First amendment rights should not be suppressed, even during pandemic The News Journal – The News Journal

U.S. history is full of instances where people have taken a stand against what they perceive as excess, overreach, inaction, ineptness, or just plain evil on the part of local, state and/or federal government.

Dean Manning is a reporter at the News Journal.

The nation was founded by just such people, and they added provisions in the U.S. Constitution to ensure future generations would have a legal leg to stand on should they feel the need.

The Constitution guarantees the right for people to peacefully assemble and to speak their minds without fear of reprisal from the government.

Since 1791 when the Bill of Rights, including the First Amendment, was ratified, courts have found some limitations.

In 1919, the U.S. Supreme Court ruled that false speech, such as the familiar Yelling fire in a crowded theater and causing panic, is not protected, unless there is actually a fire.

The ongoing COVID19 pandemic has resulted in pushback from people across multiple states, including Kentucky, who are demanding governors ease the restrictions.

Gov.Andy Beshear instituted restrictions on what businesses may remain open.
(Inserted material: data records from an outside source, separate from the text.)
(** * ai-coworker: UI code generator and theme store

    A shallow embedding of
      - backend/app/services/ui/framework_adapter.py
      - backend/app/services/ui/theme_manager.py
    and the properties of the design document checked against them.

    Conventions of the embedding.
      - A Python [str] is a [string]; its characters are the code points
        below 256.
      - A value of type [Any] that comes from a JSON document is a [json];
        floating point numbers are left out.
      - A Python [dict] is the list of its items in insertion order.
      - A call that may raise returns a [result]. *)

From Stdlib Require Import String Ascii List ZArith Bool Lia.
From Stdlib Require Import Decimal DecimalString DecimalFacts DecimalPos DecimalZ.
Import ListNotations.
Open Scope list_scope.
Open Scope string_scope.

Set Implicit Arguments.

(* ================================================================== *)
(** * Text *)
(* ================================================================== *)

Definition chr (n : nat) : string := String (ascii_of_nat n) "".

(** The double quote, the line feed and the backslash. *)
Definition dquote : string := chr 34.
Definition squote : string := "'".
Definition nl : string := chr 10.
Definition backslash : string := chr 92.

(** [sep.join(parts)] *)
Definition join (sep : string) (parts : list string) : string :=
  String.concat sep parts.

(** [sub in s] *)
Fixpoint contains (sub s : string) : bool :=
  if String.prefix sub s then true
  else match s with
       | EmptyString => false
       | String _ s' => contains sub s'
       end.

(** [s.endswith(c)] for a single character [c]. *)
Fixpoint ends_with_char (c : ascii) (s : string) : bool :=
  match s with
  | EmptyString => false
  | String a EmptyString => Ascii.eqb a c
  | String _ s' => ends_with_char c s'
  end.

(** [str.lower()]: the capital letters below code point 256 are A to Z and
    192 to 222 without the multiplication sign, 215. *)
Definition lower_char (c : ascii) : ascii :=
  let n := nat_of_ascii c in
  if ((65 <=? n)%nat && (n <=? 90)%nat)
     || ((192 <=? n)%nat && (n <=? 222)%nat && negb (n =? 215)%nat)
  then ascii_of_nat (n + 32)
  else c.

Fixpoint lower (s : string) : string :=
  match s with
  | EmptyString => EmptyString
  | String c s' => String (lower_char c) (lower s')
  end.

(* ================================================================== *)
(** * Exceptions *)
(* ================================================================== *)

Inductive exn : Type :=
| KeyError (key : string)          (* d[key], key missing *)
| TypeError                        (* wrong kind of value, bad keyword arguments, unhashable key *)
| AttributeError                   (* e.g. [.items()] on something that is no dict *)
| ValueError (msg : string)        (* raise ValueError(msg) *)
| EnumValueError (value : string)  (* ValueError of an Enum lookup: value is no member *)
| JSONDecodeError                  (* json.load on malformed text *)
| FileNotFoundError                (* a path with a component that is not there *)
| NotADirectoryError               (* a path that goes through a regular file *)
| SyntaxError                      (* source text that is not Python *)
| Unmodelled.                      (* no exception: the code goes on with a value or a file
                                      the model does not hold (a float, a character above
                                      255, a file outside the themes directory) *)

Inductive result (A : Type) : Type :=
| Ok (a : A)
| Raise (e : exn).
Arguments Ok {A} a.
Arguments Raise {A} e.

Definition bind {A B} (r : result A) (k : A -> result B) : result B :=
  match r with
  | Ok a => k a
  | Raise e => Raise e
  end.

Notation "x <- r ;; k" := (bind r (fun x => k))
  (at level 61, r at next level, right associativity).

(** A list comprehension [[f(x) for x in l]] whose body may raise. *)
Definition mapM {A B} (f : A -> result B) : list A -> result (list B) :=
  fix go (l : list A) : result (list B) :=
    match l with
    | [] => Ok []
    | x :: l' => y <- f x ;; ys <- go l' ;; Ok (y :: ys)
    end.

(* ================================================================== *)
(** * JSON values and their Python text *)
(* ================================================================== *)

Unset Elimination Schemes.
Inductive json : Type :=
| JNull
| JBool (b : bool)
| JNum (z : Z)
| JStr (s : string)
| JArr (items : list json)
| JObj (items : list (string * json)).
Set Elimination Schemes.

Definition dict : Type := list (string * json).

Section json_induction.
Variable P : json -> Prop.
Hypothesis Hnull : P JNull.
Hypothesis Hbool : forall b, P (JBool b).
Hypothesis Hnum : forall z, P (JNum z).
Hypothesis Hstr : forall s, P (JStr s).
Hypothesis Harr : forall l, Forall P l -> P (JArr l).
Hypothesis Hobj : forall kv, Forall (fun p => P (snd p)) kv -> P (JObj kv).

Fixpoint json_ind (v : json) : P v :=
  match v with
  | JNull => Hnull
  | JBool b => Hbool b
  | JNum z => Hnum z
  | JStr s => Hstr s
  | JArr l =>
      Harr ((fix go (l : list json) : Forall P l :=
               match l with
               | [] => Forall_nil _
               | x :: l' => Forall_cons x (json_ind x) (go l')
               end) l)
  | JObj kv =>
      Hobj ((fix go (kv : list (string * json)) : Forall (fun p => P (snd p)) kv :=
               match kv with
               | [] => Forall_nil _
               | p :: kv' => Forall_cons p (json_ind (snd p)) (go kv')
               end) kv)
  end.
End json_induction.

(** [str(z)] for an [int]. *)
Definition str_int (z : Z) : string := NilZero.string_of_int (Z.to_int z).

Definition hex_digit (n : nat) : string :=
  match n with
  | 0 => "0" | 1 => "1" | 2 => "2" | 3 => "3" | 4 => "4" | 5 => "5" | 6 => "6" | 7 => "7"
  | 8 => "8" | 9 => "9" | 10 => "a" | 11 => "b" | 12 => "c" | 13 => "d" | 14 => "e" | _ => "f"
  end.

Definition hex2 (n : nat) : string := hex_digit (n / 16) ++ hex_digit (n mod 16).

(** [repr(s)] for a [str]: single quotes unless the text has a single quote
    and no double quote; backslash, the chosen quote, tab, line feed and
    carriage return are escaped, every other character that is not printable
    is written [\xNN]. *)
Definition printable (n : nat) : bool :=
  ((32 <=? n)%nat && (n <=? 126)%nat) || ((161 <=? n)%nat && negb (n =? 173)%nat).

Definition repr_char (quote : ascii) (c : ascii) : string :=
  let n := nat_of_ascii c in
  if Ascii.eqb c quote then backslash ++ String c ""
  else if (n =? 92)%nat then backslash ++ backslash
  else if (n =? 9)%nat then backslash ++ "t"
  else if (n =? 10)%nat then backslash ++ "n"
  else if (n =? 13)%nat then backslash ++ "r"
  else if printable n then String c ""
  else backslash ++ "x" ++ hex2 n.

Fixpoint repr_body (quote : ascii) (s : string) : string :=
  match s with
  | EmptyString => ""
  | String c s' => repr_char quote c ++ repr_body quote s'
  end.

Definition repr_str (s : string) : string :=
  if contains squote s && negb (contains dquote s)
  then dquote ++ repr_body (ascii_of_nat 34) s ++ dquote
  else squote ++ repr_body (ascii_of_nat 39) s ++ squote.

(** [repr(v)] and [str(v)]: they differ on a [str] at the top only. *)
Fixpoint py_repr (v : json) : string :=
  match v with
  | JNull => "None"
  | JBool true => "True"
  | JBool false => "False"
  | JNum z => str_int z
  | JStr s => repr_str s
  | JArr l => "[" ++ join ", " (map py_repr l) ++ "]"
  | JObj kv =>
      "{" ++ join ", " (map (fun p => repr_str (fst p) ++ ": " ++ py_repr (snd p)) kv) ++ "}"
  end.

Definition py_str (v : json) : string :=
  match v with
  | JStr s => s
  | _ => py_repr v
  end.

(* ================================================================== *)
(** * f-strings *)
(* ================================================================== *)

(** An f-string is a sequence of literal text and replacement fields.  A
    doubled brace in the source is the literal brace.  The text between the
    braces of a replacement field must be an expression; [Bad] is a field
    whose text is none. *)
Inductive chunk : Type :=
| Lit (text : string)
| Val (value : string)
| Bad (source : string).

(** The lines of a triple-quoted f-string, as one sequence of chunks. *)
Fixpoint flatten (lines : list (list chunk)) : list chunk :=
  match lines with
  | [] => []
  | [l] => l
  | l :: ls => (l ++ Lit nl :: flatten ls)%list
  end.

Fixpoint fstring_chunks (cs : list chunk) : result string :=
  match cs with
  | [] => Ok ""
  | Lit s :: cs' => r <- fstring_chunks cs' ;; Ok (s ++ r)
  | Val s :: cs' => r <- fstring_chunks cs' ;; Ok (s ++ r)
  | Bad _ :: _ => Raise SyntaxError
  end.

(** The value of a triple-quoted f-string given line by line: what the body
    of a function computes when it reaches the f-string.  Python parses the
    replacement fields when it compiles the module, so that one malformed
    field stops the import of the whole module, before any call: that is
    [framework_adapter.compile] below, and the entry points of the module as
    it is shipped are [framework_adapter.generate_component] and
    [framework_adapter.generate_project_structure]. *)
Definition fstring (lines : list (list chunk)) : result string :=
  fstring_chunks (flatten lines).

(* ================================================================== *)
(** * framework_adapter.py *)
(* ================================================================== *)

Inductive UIFramework : Type := REACT | VUE | SVELTE | NEXTJS.

Definition UIFramework_eqb (a b : UIFramework) : bool :=
  match a, b with
  | REACT, REACT | VUE, VUE | SVELTE, SVELTE | NEXTJS, NEXTJS => true
  | _, _ => false
  end.

Unset Elimination Schemes.
Inductive ComponentDefinition : Type :=
  Component (name : string) (props : dict) (children : list ComponentDefinition)
            (styles : dict) (framework_specific : dict).
Set Elimination Schemes.

Definition name_of (d : ComponentDefinition) : string :=
  match d with Component n _ _ _ _ => n end.
Definition props_of (d : ComponentDefinition) : dict :=
  match d with Component _ p _ _ _ => p end.
Definition children_of (d : ComponentDefinition) : list ComponentDefinition :=
  match d with Component _ _ c _ _ => c end.
Definition styles_of (d : ComponentDefinition) : dict :=
  match d with Component _ _ _ s _ => s end.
Main Street in Corbin is a ghost town, while the budding revitalization of downtown Williamsburg has been stopped in its tracks.

One of the final steps was closing state parks, including Cumberland Falls and banning groups of more than 10 people from congregating.

The governor had also ordered that churches not hold in-person services, using online and drive-in options.

When protestors went to the State Capitol in Frankfort, where thousands have gone in the past to voice their anger, the protestors were called out by their fellow citizens.

Among the suggestions was that Gov. Beshear call in the Kentucky State Police to break up the protest.

Im a liveandletlive type of person.

You want to be a Christian, Jew, Muslim, Buddhist, Wiccan, Hindu, Shinto, Sikh, Pagan, other, or none of the above? Preach it!

You love President Trump, or hate President Trump, and want to march down Main Street in Corbin with a sign proclaiming that, or shout it on your Facebook page? Go for it!

You want to abolish the United States and want to join a one-world government, or just start over with whatever utopia you may dream up? More power to you!

And, yes, if you dont like a particular race, creed, color or sexual orientation and want to voice that, I will defend your right to say that without interference from the government, even though I believe it makes you among the worst people there are.

I understand the governor is trying to keep COVID19 from spreading. But just as he can get on his soapbox every day at 5 p.m. and speak to the masses, so those protestors, and, yes, those who agree with him, have the right to gather and voice that.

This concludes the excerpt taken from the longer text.